April 14, 2010 2 Comments
I loved the 90s. It was a fun time in my life and one film that sticks out as a kind of goofy, tongue-in-cheek indulgence is The Saint, starring Val Kilmer and Elizabeth Shue. At first glance, the movie is entertaining, but doesn’t stand out as a great film of the 90s. However, like many other instances, I’ve come to notice subtle, hidden meanings and themes that run throughout the film.
“Simon Magus was a magician and a sorcerer…” We see in the opening shots Val Kilmer’s character at a oprhanage reading a comic book of the famed medieval and puportedly Satanically-inclined sect, the Knights Templar.
Simon Magus was the arch-heretic of the book of Acts and believed by many of the Apostolic Fathers to be the first gnostic, giving spawn to a series of libertine and flight-from-reality sects, popularized in modernity as “gnosticism.”

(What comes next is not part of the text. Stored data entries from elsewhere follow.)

(** Moving one target: the steps needed, in either order. *)
Lemma retarget_steps (O : gset Z) (old new : Z) (first : bool) :
  old <> new ->
  let S := {[old]} ∪ O in
  let S' := {[new]} ∪ O in
  let press := (mkStep new true, negb (bool_decide (new ∈ S))) in
  let release := (mkStep old false, negb (bool_decide (old ∈ S'))) in
  apply_keys S (fst <$> filter (fun s => snd s = true)
                  (if first then [press; release] else [release; press])) = S'.
Proof.
  intros Hne S S' press release. subst S S' press release.
  destruct (decide (new ∈ O)) as [Hn|Hn], (decide (old ∈ O)) as [Ho|Ho];
    repeat first [rewrite bool_decide_eq_true_2 by set_solver
                 |rewrite bool_decide_eq_false_2 by set_solver];
    destruct first; unfold apply_keys; cbn; unfold apply_key; cbn; set_solver.
Qed.

Lemma t_holds_bool tr t : t_holds tr t = bool_decide (t ∈ t_targets tr).
Proof.
  destruct (bool_decide (t ∈ t_targets tr)) eqn:E; bool_inv; [by apply t_holds_spec|].
  apply not_true_iff_false. by rewrite t_holds_spec.
Qed.

Lemma follow_step_sync d key k tr plan usage S :
  length tr = 256%nat -> 0 <= usage < 256 -> apply_keys S plan = t_targets tr ->
  let '(tr', plan') := follow_step d key k (tr, plan) usage in
  length tr' = 256%nat /\ apply_keys S plan' = t_targets tr'
  /\ forall i, entry tr' i = None <-> entry tr i = None.
Proof.
  intros Hl Hu HS. unfold follow_step.
  destruct (entry tr (Z.to_nat usage)) as [h|] eqn:E; [|done].
  destruct (semantic_modifier usage) as [m|]; [|done].
  destruct (negb (follows h)); [done|].
  set (nx := wanted d m h key k). split_and!; [by rewrite length_insert| |].
  - assert (Hi : (Z.to_nat usage < length tr)%nat) by lia.
    rewrite apply_keys_app, HS, !t_holds_bool, targets_entry by done.
    rewrite (targets_now tr (Z.to_nat usage)), E by done.
    destruct (target nx =? target h) eqn:Et; bool_inv; cbn [negb andb].
    + rewrite Et. destruct (presses_first d); reflexivity.
    + apply retarget_steps. congruence.
  - intros i. unfold entry in *. destruct (decide (i = Z.to_nat usage)) as [->|Hn].
    + rewrite list_lookup_insert_eq by lia. cbn. rewrite E. done.
    + by rewrite list_lookup_insert_ne.
Qed.

Lemma follow_sync d key tr plan S :
  length tr = 256%nat -> apply_keys S plan = t_targets tr ->
  let '(tr', plan') := follow d key (tr, plan) in
  length tr' = 256%nat /\ apply_keys S plan' = t_targets tr'
  /\ forall i, entry tr' i = None <-> entry tr i = None.
Proof.
  intros Hl HS. unfold follow. cbn [fst]. generalize (t_kinds tr). intros k.
  assert (Hu : Forall (fun u => 0 <= u < 256) modifier_usages) by (repeat constructor; lia).
  revert tr plan Hl HS. induction Hu as [|u us Hu _ IH]; intros tr plan Hl HS; [done|].
  cbn [foldl]. pose proof (follow_step_sync d key k tr plan u S Hl Hu HS) as Hstep.
  destruct (follow_step d key k (tr, plan) u) as [tr1 plan1].
  destruct Hstep as (Hl1 & HS1 & He1). specialize (IH tr1 plan1 Hl1 HS1).
  destruct (foldl _ _ _) as [tr2 plan2]. destruct IH as (? & ? & He). split_and!; try done.
  intros i. rewrite He. apply He1.
Qed.

(** The physical keys down after an event. *)
Definition down_after (down : gset Z) (usage : HidUsage) (pressed : bool) : gset Z :=
  if pressed then {[usage]} ∪ down else down ∖ {[usage]}.

(** [tr] has an entry for exactly the physical keys that are down. *)
Definition tracks (tr : Translator) (down : gset Z) : Prop :=
  length tr = 256%nat /\ forall u, 0 <= u < 256 -> entry tr (Z.to_nat u) <> None <-> u ∈ down.

Lemma tracks_insert tr down u o :
  tracks tr down -> 0 <= u < 256 ->
  tracks (<[Z.to_nat u := o]> tr)
    (match o with Some _ => {[u]} ∪ down | None => down ∖ {[u]} end).
Proof.
  intros [Hl Hd] Hu. split; [by rewrite length_insert|]. intros v Hv.
  unfold entry. destruct (decide (v = u)) as [->|Hn].
  - rewrite list_lookup_insert_eq by lia. destruct o; set_solver.
  - rewrite list_lookup_insert_ne by lia. fold (entry tr (Z.to_nat v)). rewrite (Hd v Hv).
    destruct o; set_solver.
Qed.

Lemma t_press_sync tr plan S down usage (h : Held) :
  tracks tr down -> 0 <= usage < 256 -> apply_keys S plan = t_targets tr ->
  entry tr (Z.to_nat usage) = None ->
  tracks (<[Z.to_nat usage := Some h]> tr) ({[usage]} ∪ down)
  /\ apply_keys S (plan ++ (if negb (t_holds tr (target h)) then [mkStep (target h) true] else []))
     = t_targets (<[Z.to_nat usage := Some h]> tr).
Proof.
  intros Ht Hu HS He. split; [by apply (tracks_insert tr down usage (Some h))|].
  destruct Ht as [Hl _].
  rewrite apply_keys_app, HS, targets_entry, t_holds_bool by lia.
  rewrite (targets_now tr (Z.to_nat usage)), He by lia. rewrite (left_id_L ∅ (∪)).
  case_bool_decide; cbn; unfold apply_key; cbn; set_solver.
Qed.

Lemma t_key_sync tr down usage pressed translate :
  tracks tr down -> 0 <= usage < 256 ->
  let '(tr', plan) := t_key tr usage pressed translate in
  tracks tr' (down_after down usage pressed)
  /\ apply_keys (t_targets tr) plan = t_targets tr'.
Proof.
  intros Ht Hu. pose proof Ht as [Hl Hd]. unfold t_key, t_index. rewrite Hl.
  rewrite (proj2 (Nat.ltb_lt _ _)) by lia. destruct pressed; cbn [negb].
  - assert (Hf : let '(tr1, plan1) :=
        match translate, semantic_modifier usage with
        | Some d, None => follow d (Some usage) (tr, [])
        | _, _ => (tr, [])
        end in
      tracks tr1 down /\ apply_keys (t_targets tr) plan1 = t_targets tr1).
    { destruct translate as [d|]; [|done]. destruct (semantic_modifier usage); [done|].
      pose proof (follow_sync d (Some usage) tr [] (t_targets tr) Hl eq_refl) as Hf.
      destruct (follow d (Some usage) (tr, [])) as [tr1 plan1]. destruct Hf as (H1 & H2 & H3).
      split; [|done]. split; [done|]. intros u Hu'. by rewrite <- Hd, H3. }
    destruct (match translate, semantic_modifier usage with
              | Some d, None => follow d (Some usage) (tr, [])
              | _, _ => (tr, [])
              end) as [tr1 plan1].
    destruct Hf as [Ht1 HS1]. cbn [down_after].
    destruct (entry tr1 (Z.to_nat usage)) as [h|] eqn:E.
    + destruct Ht1 as [Hl1 Hd1]. assert (usage ∈ down) by (apply Hd1; [done|congruence]).
      replace ({[usage]} ∪ down) with down by set_solver. split; [done|].
      rewrite apply_keys_app, HS1. cbn. unfold apply_key; cbn.
      assert (target h ∈ t_targets tr1); [|set_solver].
      apply elem_of_targets. exists (Z.to_nat usage), h. rewrite entry_lookup by lia. by rewrite E.
    + by apply t_press_sync.
  - cbn [down_after]. split; [by apply (tracks_insert tr down usage None)|].
    rewrite t_holds_bool, targets_entry, (targets_now tr (Z.to_nat usage)) by lia.
    rewrite (left_id_L ∅ (∪)).
    destruct (entry tr (Z.to_nat usage)) as [h|] eqn:E.
    + case_bool_decide; cbn; unfold apply_key; cbn; set_solver.
    + rewrite (left_id_L ∅ (∪)). case_bool_decide; cbn; unfold apply_key; cbn; set_solver.
Qed.
End View.

(** ** Runs of a receiver

    [dest] is what the destination holds, [down] the physical keys that are
    down; a clear follows a release of every key at the destination. *)

Inductive TOp :=
| TKey (usage : HidUsage) (pressed : bool) (translate : option Direction)
| TClick (translate : option Direction)
| TClear.

Definition t_step (st : Translator * gset Z * gset Z) (op : TOp)
  : Translator * gset Z * gset Z * list KeyStep :=
  let '(tr, dest, down) := st in
  match op with
  | TKey usage pressed translate =>
      let '(tr', plan) := t_key tr usage pressed translate in
      (tr', apply_keys dest plan, down_after down usage pressed, plan)
  | TClick translate =>
      let '(tr', plan) := t_click tr translate in
      (tr', apply_keys dest plan, down, plan)
  | TClear => (t_clear tr, ∅, ∅, [])
  end.

(** Usages of the wire are below 256; a receiver translates in one direction or
    not at all, its own platform's ([direction_between]). *)
Definition t_op_ok (d : Direction) (op : TOp) : Prop :=
  match op with
  | TKey usage _ translate => 0 <= usage < 256 /\ (translate = None \/ translate = Some d)
  | TClick translate => translate = None \/ translate = Some d
  | TClear => True
  end.

Inductive t_reach (d : Direction) : Translator * gset Z * gset Z -> Prop :=
| t_reach_init : t_reach d (default_translator, ∅, ∅)
| t_reach_step st op tr dest down plan :
    t_reach d st -> t_op_ok d op -> t_step st op = (tr, dest, down, plan) ->
    t_reach d (tr, dest, down).

Section Runs.

Definition t_ok (st : Translator * gset Z * gset Z) : Prop :=
  let '(tr, dest, down) := st in tracks tr down /\ dest = t_targets tr.

Lemma default_ok : t_ok (default_translator, ∅, ∅).
Proof.
  split; [split; [reflexivity|]|reflexivity]. intros u Hu. unfold entry, default_translator.
  rewrite lookup_replicate_2 by lia. set_solver.
Qed.

Lemma t_step_ok st op tr dest down plan d :
  t_ok st -> t_op_ok d op -> t_step st op = (tr, dest, down, plan) -> t_ok (tr, dest, down).
Proof.
  destruct st as [[tr0 dest0] down0]. intros [Ht ->] Hop H.
  destruct op as [u p t|t|]; cbn [t_step t_op_ok] in *.
  - destruct Hop as [Hu _]. pose proof (t_key_sync tr0 down0 u p t Ht Hu) as Hk.
    destruct (t_key tr0 u p t) as [tr1 plan1]. destruct Hk. simplify_eq. done.
  - unfold t_click in H. destruct t as [d'|]; [|simplify_eq; done].
    destruct Ht as [Hl Hd].
    pose proof (follow_sync d' None tr0 [] (t_targets tr0) Hl eq_refl) as Hf.
    destruct (follow d' None (tr0, [])) as [tr1 plan1]. destruct Hf as (H1 & H2 & H3).
    simplify_eq. split; [|done]. split; [done|]. intros u Hu. by rewrite <- Hd, H3.
  - simplify_eq. apply default_ok.
Qed.

Lemma t_reach_ok d st : t_reach d st -> t_ok st.
Proof. induction 1; eauto using t_step_ok. apply default_ok. Qed.
End Runs.

(** ** Plans fit

    What an entry can be when a receiver only ever translates in direction [d],
    and the follow loop of one side (its four keys) on those entries alone. *)

Section Fits.

Definition follow_kinds (d : Direction) (k : SemanticModifierKind) : list SemanticModifierKind :=
  match d, k with
  | WindowsOnMac, Control => [Control; Alternate; System]
  | WindowsOnMac, Alternate => [Alternate; System]
  | MacOnWindows, Control => [Control; System]
  | MacOnWindows, System => [Control; Alternate]
  | MacOnWindows, Alternate => [Alternate; Control]
  | _, _ => []
  end.

Definition entry_options (d : Direction) (m : SemanticModifier) : list (option Held) :=
  None :: Some (held_fixed (semantic_usage m))
  :: (if follows (first_target d m)
      then k ← follow_kinds d (mod_kind m); sw ← [false; true];
           [Some (mkHeldKey (semantic_usage (mkSemantic (mod_side m) k)) true sw)]
      else [Some (first_target d m)]).

Definition side_base (sd : ModifierSide) : Z := match sd with LeftSide => 0xE0 | RightSide => 0xE4 end.
Definition all_kinds : list SemanticModifierKind := [Control; Shift; Alternate; System].
Definition kind_index (k : SemanticModifierKind) : nat :=
  match k with Control => 0 | Shift => 1 | Alternate => 2 | System => 3 end.

(** One turn of the loop on a side's entries [s]: the number of steps it adds. *)
Definition side_step (d : Direction) (sd : ModifierSide) (tab st word : bool) (k : Kinds)
    (acc : list (option Held) * nat) (kind : SemanticModifierKind) : list (option Held) * nat :=
  let '(s, n) := acc in
  match entry s (kind_index kind) with
  | Some h =>
      if negb (follows h) then (s, n)
      else
        let '(kind', sw) := wanted_kind d kind (switching h || tab) st word k in
        let next := mkHeldKey (semantic_usage (mkSemantic sd kind')) (follows h) sw in
        let moves := negb (target next =? target h) in
        let s' := <[kind_index kind := Some next]> s in
        (s', n + Nat.b2n (moves && negb (t_holds s (target next)))
               + Nat.b2n (moves && negb (t_holds s' (target h))))%nat
  | None => (s, n)
  end.

Definition side_follow (d : Direction) (sd : ModifierSide) (tab st word : bool) (k : Kinds)
    (s : list (option Held)) : nat :=
  snd (foldl (side_step d sd tab st word k) (s, 0%nat) all_kinds).

(** Every state of a side, by enumeration: at most four steps. *)
Definition side_states (d : Direction) (sd : ModifierSide) : list (list (option Held)) :=
  a ← entry_options d (mkSemantic sd Control);
  b ← entry_options d (mkSemantic sd Shift);
  c ← entry_options d (mkSemantic sd Alternate);
  y ← entry_options d (mkSemantic sd System);
  [[a; b; c; y]].

Definition bools : list bool := [true; false].
Lemma sides_fit :
  forallb (fun d => forallb (fun sd => forallb (fun tab => forallb (fun st => forallb (fun word =>
  forallb (fun c => forallb (fun sh => forallb (fun a => forallb (fun y =>
  forallb (fun s => (side_follow d sd tab st word (mkKinds c sh a y) s <=? 4)%nat)
    (side_states d sd)) bools) bools) bools) bools) bools) bools) bools) [LeftSide; RightSide])
  [WindowsOnMac; MacOnWindows] = true.
Proof. vm_compute. reflexivity. Qed.

Lemma forallb_use {A} (f : A -> bool) l x : forallb f l = true -> x ∈ l -> f x = true.
Proof. rewrite forallb_forall. intros H Hx. apply H. by apply list_elem_of_In. Qed.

This theme of secret knowledge will run throughout The Saint. Val’s young character refuses to say his name and is punished by the headmaster of the orphanage – a refusal to be connected with the actual saints, as he already has an interest in the alter “saints” condemned by the Church in 1312, known as the Templars.
Instead of miracles, this saint, through trickery and deceit, unlocks the orphanage food and feeds the other children who are being deprived of a meal as a punishment – a take on Jesus’ feeding of the 5,000. Next, we see “Simon Templar” (his new name) running through the streets engaged in more mischief doning a cape with a Templar Cross. In the esoteric, receiving a new name is an important step in the process of gnostic apotheosis. Failing to attain his hero’s kiss from his young love, she slips, falls from the balcony, and dies. Flash forward to the modern Simon Templar, ever-bruised from his youthful tragedy, the rogue agent is busy infiltrating the large Russian Tretiak Oil and Gas Industries building.